According to Oriental philosophy, plurality and distinction belong only to this world of appearances, Eastern civilisations believed that one and the same being was beheld in all these living things. The experience that dissolved the distinction between the I and not-I couldn’t be false. On the contrary: its opposite must be false, and indeed, in India we find this opposite denoted by the term maya, meaning deception, phantasm, illusion. However, the former experience underlies the mystery of compassion. That experience, therefore, must be the metaphysical grounds of ethics and consist simply in this: that one individual should recognise in another, himself in his own true being. It is about loving the outer, which will bring love in the inner being.

While in the East the lover, beloved and love are one, the European ideal is rather to celebrate specifically the beloved human individual, who moreover, is normally a woman of high station and developed personality, not as so often in the orient, where a mere slave girl, professional courtesan or a female of interior caste was to be the subject of poetry writing. In places such as Japan, the ideal was to follow rules of discipline handed down from the masters of the past, whatever the useless function might had, for the realisation of spiritual ends, whereas in the Europe of creative mythology, self-discovery was the aim, so neither rules nor ends were foreknown.

In this new mythology, such as Heloise, themes were not derived from dogma, learning, politics, or any current concepts of the general social good, but were expressions of individual experience.

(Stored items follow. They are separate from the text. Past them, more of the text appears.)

(* ===== verification/MmuProps.v ===== *)
(** The translation caches agree with the page tables.

    [pt_translate] is what the page tables in memory say, with no cache at all.
    [coherent satp m b] says that everything the MMU [m] remembers (the TLB, the
    last-page memos and the load table of host pages) is what the tables in [b]
    say.  In a coherent state the cached translations return what [pt_translate]
    returns, and stay coherent; a flush makes the MMU coherent with any tables. *)
From S2P Require Import Prelude Words Wp Decode SystemBus BusLaws Mmu BlockExec.
From S2P Require Import ValueProps Invariant RamLaws.

(** ** The tables *)

(** The three table indices of a page number. *)
Definition vpn_fields (vpn : Z) : list Z :=
  [Z.land (Z.shiftr vpn 18) 0x1ff; Z.land (Z.shiftr vpn 9) 0x1ff; Z.land vpn 0x1ff].

(** May a leaf with these flags be accessed this way? *)
Definition permitted (pte : Z) (write exec : bool) : bool :=
  if exec then Z.testbit pte 3 && (negb write || Z.testbit pte 2)
  else if write then Z.testbit pte 2 else Z.testbit pte 1.

Definition leaf_ppn (pte : Z) : Z := Z.land (Z.shiftr pte 10) 0x0fffffffffff.

(** A leaf at [level] maps [2 ^ (9 * level)] pages, its own number aligned. *)
Definition aligned (pte level : Z) : bool := leaf_ppn pte mod 2 ^ (9 * level) =? 0.
Definition leaf_page (vpn pte level : Z) : Z := leaf_ppn pte + vpn mod 2 ^ (9 * level).

Section Tables.
Context {B : Type} {SB : SystemBus B} {HM : HostMemory B} {RL : RamLaws B}.

Definition page_leaf (b : B) (satp vpn : Z) : option (Z * Z) :=
  match walk_levels (vpn_fields vpn) 3 (Z.land satp 0x0fffffffffff) b with
  | Some (leaf, _) => leaf
  | None => None
  end.

(** The physical page of a virtual page. *)
Definition page_translate (b : B) (satp vpn : Z) (write exec : bool) : option Z :=
  match page_leaf b satp vpn with
  | Some (pte, level) =>
      if permitted pte write exec && aligned pte level then Some (leaf_page vpn pte level) else None
  | None => None
  end.

Definition pt_translate (b : B) (satp va : Z) (write exec : bool) : option Z :=
  if Z.shiftr satp 60 =? 0 then Some va
  else (fun ppn => ppn * 0x1000 + Z.land va 0xfff) <$> page_translate b satp (Z.shiftr va 12) write exec.

(** *** The walk computes it *)

Lemma vpn_fields_va va :
  [Z.land (Z.shiftr va 30) 0x1ff; Z.land (Z.shiftr va 21) 0x1ff; Z.land (Z.shiftr va 12) 0x1ff]
  = vpn_fields (Z.shiftr va 12).
Proof. unfold vpn_fields. by rewrite !Z.shiftr_shiftr by lia. Qed.

Lemma vpn_fields_range vpn i : 0 <= vpn_fields vpn !!! i < 512.
Proof.
  assert (H : ∀ z, 0 <= Z.land z 0x1ff < 512) by (intros; apply (land_ones_range z 9); lia).
  destruct i as [|[|[|i]]]; [apply H..|]. by vm_compute.
Qed.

Comparing traditional to creative mythology is like comparing libido versus credo, where libido succeed. Traditional myth antecedes and controls experience, whereas creative mythology is an effect and expression of experience. The former avoids experience, the latter reflects on it. What oppositional and conflicting views of myth are encountered in the age of harpists, love poets and troubadours. These new writers find on the majesty and innocence of love its main artistic subject, a theme never treated in the middle ages before.

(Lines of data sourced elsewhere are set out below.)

Lemma stores_alike_refl satp c s : stores_alike satp c s (put_st s c).
Proof. split; [by destruct c, s as [[]] | left; by destruct c]. Qed.

Lemma stores_alike_sync satp c s c1 p n :
  stores_alike satp c s c1 → same_but_caches satp c (sync p n (put_st s c)) (sync p n c1).
Proof. intros [-> H]. destruct c, s as [[m b] k]. split; [done|]. cbn in *. destruct H as [->|H]; auto. Qed.

(** After a store inside a page of memory, the fill of the store table leaves the
    MMU the interpreter has coherent. *)
Lemma fill_alike satp c k va pa v m :
  coherent satp m (bus c) → ram_ok (bus c) → is_u64 pa → fits_page pa (store_kind_size k) → is_u64 v →
  plain_target (bus c) pa →
  match write_size (store_kind_size k) pa v (bus c) with
  | Some (_, b') =>
      ∃ m', store_fast_fill (Z.shiftr va 12) satp pa (code_generation (notify_store pa (blocks c))) (m, b')
            = Some (tt, (m', b')) ∧
            stores_alike satp c (m, b', notify_store pa (blocks c)) (put_st (m', b', notify_store pa (blocks c)) c)
  | None => True
  end.
Proof.
  intros Hm Hb Hw Hf Hv Ht. destruct (write_size _ pa v (bus c)) as [[[] b']|] eqn:E; [|done].
  destruct Ht as [Hin|Hnv].
  - destruct (rl_write _ pa v (bus c) Hb (store_kind_access k) Hw Hf Hin Hv) as (b1 & E1 & Hb' & Hpriv & He & _ & Hpg).
    rewrite E in E1. injection E1 as <-.
    destruct (store_fill_coherent satp m b' (notify_store pa (blocks c)) va pa Hb' Hw Hpriv) as (m' & Ef & _).
    exists m'. split; [done|]. split; [by destruct c|]. right. split; [done|]. cbn. intros Hs.
    by apply (coherent_bus _ _ (bus c)).
  - exists m. split; [|by apply stores_alike_refl]. unfold store_fast_fill, mb_bus, zoom. run_st. cbn.
    by rewrite (proj2 (Hnv b')).
Qed.

Lemma slow_store_run c satp va v n p :
  do_store_slow satp va v n p c
  = match raw_store satp va v n (mmu c, bus c, blocks c) with
    | Some (Ok u, s) => Some (Ok u, put_st s c)
    | Some (Err f, s) => (block_fault f p;; mret (Err tt)) (put_st s c)
    | None => None
    end.
Proof.
  unfold do_store_slow. unfold mbind at 1, ST_bind at 1. rewrite on_store_run.
  by destruct (raw_store _ _ _ _ _) as [[[u|f] s]|].
Qed.

Lemma store_slow_alike c satp k va v p :
  caches_true satp c → is_u64 va → is_u64 v →
  (∀ pa, pt_translate (bus c) satp va true false = Some pa → plain_target (bus c) pa) →
  match plain_store satp va v (store_kind_size k) (mmu c, bus c, blocks c) with
  | Some (Ok _, s) =>
      ∃ c1, do_store_slow satp va v (store_kind_size k) p c = Some (Ok tt, c1) ∧ stores_alike satp c s c1
  | Some (Err f, s) =>
      do_store_slow satp va v (store_kind_size k) p c = (block_fault f p;; mret (Err tt)) (put_st s c)
  | None => do_store_slow satp va v (store_kind_size k) p c = None
  end.
Proof.
  intros (Hco & _ & Hb) Hva Hv Ht. rewrite slow_store_run. unfold plain_store, raw_store.
  destruct (Z.ltb_spec 0x1000 (Z.land va 0xFFF + Z.of_nat (store_kind_size k))) as [|Hf].
  { destruct (store_bytes _ _ _ _ _) as [[[[]|f] s]|]; [|done..]. eexists. split; [done | apply stores_alike_refl]. }
  unfold store_at, st_bus, st_mmu. run_st. cbn [fst snd].
  destruct (translate_store_coherent satp (mmu c) (bus c) va Hco Hb Hva) as (m & Et & Hm & _). rewrite Et.
  destruct (pt_translate (bus c) satp va true false) as [pa|] eqn:Ep; cbn [translated]; [|done].
  destruct (pt_translate_u64 _ _ _ _ _ _ Hva Ep) as [Hw Ho].
  assert (Hfp : fits_page pa (store_kind_size k)) by (unfold fits_page; rewrite Ho; lia).
  pose proof (fill_alike satp c k va pa v m Hm Hb Hw Hfp Hv (Ht pa eq_refl)) as H.
  unfold st_notify, modify, mb_bus, zoom. cbn [fst snd].
  destruct (write_size _ pa v (bus c)) as [[[] b']|]; [|done]. cbn [fst snd]. destruct H as (m' & Ef & H).
  rewrite Ef. cbn. eauto.
Qed.

Lemma store_hit c satp k va v q :
  caches_true satp c → is_u64 va → is_u64 v →
  (∀ pa, pt_translate (bus c) satp va true false = Some pa → plain_target (bus c) pa) →
  Z.land va 0xfff + Z.of_nat (store_kind_size k) <= 0x1000 →
  store_fast_lookup va satp (ram_epoch (bus c)) (code_generation (blocks c)) (mmu c) = Some q →
  ∃ s c1, plain_store satp va v (store_kind_size k) (mmu c, bus c, blocks c) = Some (Ok tt, s) ∧
    on_bus (host_store q (Z.land va 0xfff) (store_kind_size k) v) c = Some (tt, c1) ∧ stores_alike satp c s c1.
Proof.
  intros (Hco & Hsc & Hb) Hva Hv Ht Hf L. pose proof (store_kind_access k) as Hn.
  destruct (sc_hit _ _ _ _ Hsc va q L Hva) as (pa & Hpa & Hq & Hcode).
  destruct (pt_translate_u64 _ _ _ _ _ _ Hva Hpa) as [Hw Ho].
  assert (Hin : in_ram (bus c) pa) by (destruct (Ht pa Hpa) as [|Hnv]; [done|]; by destruct (proj1 (Hnv (bus c)) q)).
  assert (Hfp : fits_page pa (store_kind_size k)) by (unfold fits_page; by rewrite Ho).
  destruct (rl_write _ pa v (bus c) Hb Hn Hw Hfp Hin Hv) as (b' & E & Hb' & _ & He & _ & Hpg).
  destruct (translate_store_coherent satp (mmu c) (bus c) va Hco Hb Hva) as (m & Et & Hm & _). rewrite Hpa in Et.
  exists (m, b', blocks c), (put_st (mmu c, b', blocks c) c). split; [|split].
  - unfold plain_store. rewrite (proj2 (Z.ltb_ge _ _) Hf). unfold store_at, st_bus, st_mmu, st_notify, modify.
    run_st. cbn [fst snd]. rewrite Et. cbn. unfold mb_bus, zoom. cbn. by rewrite E, notify_store_none.
  - unfold on_bus, zoom. rewrite <- Ho, (rl_host_store _ pa q v), E by done. by destruct c.
  - split; [by destruct c|]. right. split; [done|]. cbn. intros Hs. by apply (coherent_bus _ _ (bus c)).
Qed.

Lemma store_cases c satp k va v p :
  caches_true satp c → is_u64 va → is_u64 v →
  (∀ pa, pt_translate (bus c) satp va true false = Some pa → plain_target (bus c) pa) →
  match plain_store satp va v (store_kind_size k) (mmu c, bus c, blocks c) with
  | Some (Ok _, s) => ∃ c1, do_store satp k va v p c = Some (Ok tt, c1) ∧ stores_alike satp c s c1
  | Some (Err f, s) => do_store satp k va v p c = (block_fault f p;; mret (Err tt)) (put_st s c)
  | None => do_store satp k va v p c = None
  end.
Proof.
  intros Hc Hva Hv Ht. pose proof (store_slow_alike c satp k va v p Hc Hva Hv Ht) as Hslow.
  assert (E : do_store satp k va v p c
    = match (if Z.land va 0xfff + Z.of_nat (store_kind_size k) <=? 0x1000
             then store_fast_lookup va satp (ram_epoch (bus c)) (code_generation (blocks c)) (mmu c) else None) with
      | Some q => (on_bus (host_store q (Z.land va 0xfff) (store_kind_size k) v);; mret (Ok tt)) c
      | None => do_store_slow satp va v (store_kind_size k) p c
      end).
  { unfold do_store. unfold mbind at 1, ST_bind at 1, st_get. cbv zeta. by destruct (if _ <=? _ then _ else _). }
  rewrite E. clear E.
  destruct (Z.leb_spec (Z.land va 0xfff + Z.of_nat (store_kind_size k)) 0x1000) as [Hf|]; [|exact Hslow].
  destruct (store_fast_lookup va satp _ _ _) as [q|] eqn:L; [|exact Hslow].
  destruct (store_hit c satp k va v q Hc Hva Hv Ht Hf L) as (s & c1 & -> & E & H). exists c1.
  by rewrite (bind_run _ _ _ _ _ E).
Qed.

Lemma sim_store raw len p n m satp c k va v flow c' :
  (∀ ci, store_arm satp k va v (wrapping_add64 p len) (sync p n c) = Some (StepOk, ci) →
         exec_raw raw p (sync p n c) = Some (StepOk, ci)) →
  ctx_wf c → is_u64 va → is_u64 v → satp = ctx_satp c → caches_true satp c →
  (∀ pa, pt_translate (bus c) satp va true false = Some pa → plain_target (bus c) pa) →
  (r ← do_store satp k va v p;
   match r with
   | Ok _ => mret FlowNext
   | Err _ => add_instret n;; mret (FlowReturn m StepOk)
   end) c = Some (flow, c') →
  op_simulated raw len p n satp c flow c'.
Proof.
  intros Hraw Hc Hva Hv Hs Hct Ht. pose proof (store_cases c satp k va v p Hct Hva Hv Ht) as H.
  unfold mbind at 1, ST_bind at 1. unfold store_arm, mbind at 1, ST_bind at 1 in Hraw. rewrite on_store_sync in Hraw.
  destruct (plain_store satp va v (store_kind_size k) _) as [[[u|f] s]|] eqn:E; [| |by rewrite H].
  - destruct H as (c1 & -> & H). rewrite step_write_sync, write_x0, regs_eta in Hraw. specialize (Hraw _ eq_refl).
    intros [= <- <-]. eexists _, _. split; [exact Hraw|]. split; [done|]. split; [by apply stores_alike_sync|].
    destruct H as [-> _]. by rewrite put_st_satp.
  - rewrite H. destruct (fault_sync f p n (put_st s c)) as (cb & Eb & Et). rewrite Et in Hraw.
    specialize (Hraw _ eq_refl). unfold mbind at 1, ST_bind at 1. rewrite Eb. intros [= <- <-].
    eexists _, _. split; [done|]. auto using sbc_refl.
Qed.

Lemma decode_store_direct f3 k pa v :
  decode_store_kind f3 = Some k →
  store_size f3 = Some (Z.of_nat (store_kind_size k)) ∧ store_direct f3 pa v = write_size (store_kind_size k) pa v.
Proof.
  unfold decode_store_kind, store_size, store_direct, FUNCT3_SB, FUNCT3_SH, FUNCT3_SW, FUNCT3_SD.
  destruct (Z.eqb_spec f3 0) as [->|]; [by intros [= <-]|].
  destruct (Z.eqb_spec f3 1) as [->|]; [by intros [= <-]|].
  destruct (Z.eqb_spec f3 2) as [->|]; [by intros [= <-]|].
  destruct (Z.eqb_spec f3 3) as [->|]; [by intros [= <-] | done].
Qed.

Lemma exec_store_arm raw k p n satp c :
  decode_store_kind (funct3 raw) = Some k →
  exec_store raw p satp (sync p n c)
  = store_arm satp k (wrapping_add64 (gpr_read (rs1 raw) (regs c)) (as_u64 (imm_s raw)))
      (gpr_read (rs2 raw) (regs c)) (wrapping_add64 p 4) (sync p n c).
Proof.
  intros Hk. unfold exec_store. unfold mbind at 1, ST_bind at 1. rewrite read_reg_sync.
  unfold mbind at 1, ST_bind at 1. rewrite read_reg_sync. cbv zeta.
  set (v := gpr_read (rs2 raw) _).
  rewrite (proj1 (decode_store_direct _ k 0 0 Hk)). unfold store_arm. run_st.
  rewrite !on_store_sync. unfold plain_store. rewrite Nat2Z.id.
  case_if; [destruct (store_bytes _ _ _ _ _) as [[[u|f] s]|]; [apply step_only | done..]|].
  unfold store_at, st_bus, st_mmu. run_st. cbn [fst snd].
  set (vaddr := wrapping_add64 (gpr_read (rs1 raw) _) _).
  destruct (translate_store vaddr satp _) as [[[pa|f] t]|]; [|done..].
  rewrite (proj2 (decode_store_direct _ k pa v Hk)).
  match goal with |- context [st_notify pa ?z] => destruct (st_notify pa z) as [[[] z']|]; [|done] end.
  cbn [fst snd]. destruct (mb_bus _ _) as [[u t']|]; [apply step_only | done].
Qed.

What is the artist feeling while creating this love poetry? Aesthetic arrest was to be experienced, the enchantment of the heart by which the mind is arrested and raised above desire and loathing in the luminous stasis of aesthetic pleasure. This supreme quality is felt by the artist, when the aesthetic image is first conceived in his or her imagination. Poets such as Thomas, Gottfried and Wagner spoke of magic of love and how that magic turned to be. Schopenhauer treats of love as the great transforming power that converts the will to live into its opposite and reveals thereby a dimension of truth beyond the world dominion of king death: beyond the boundaries of space and time and the turbulent ocean, within these bounds, of our life’s conflicting centres of self-interest. Love is the transforming power of myth, a myth that relies on experience, on a ruleless world of literature, where imagination, expression and connection lead and influence societies at will.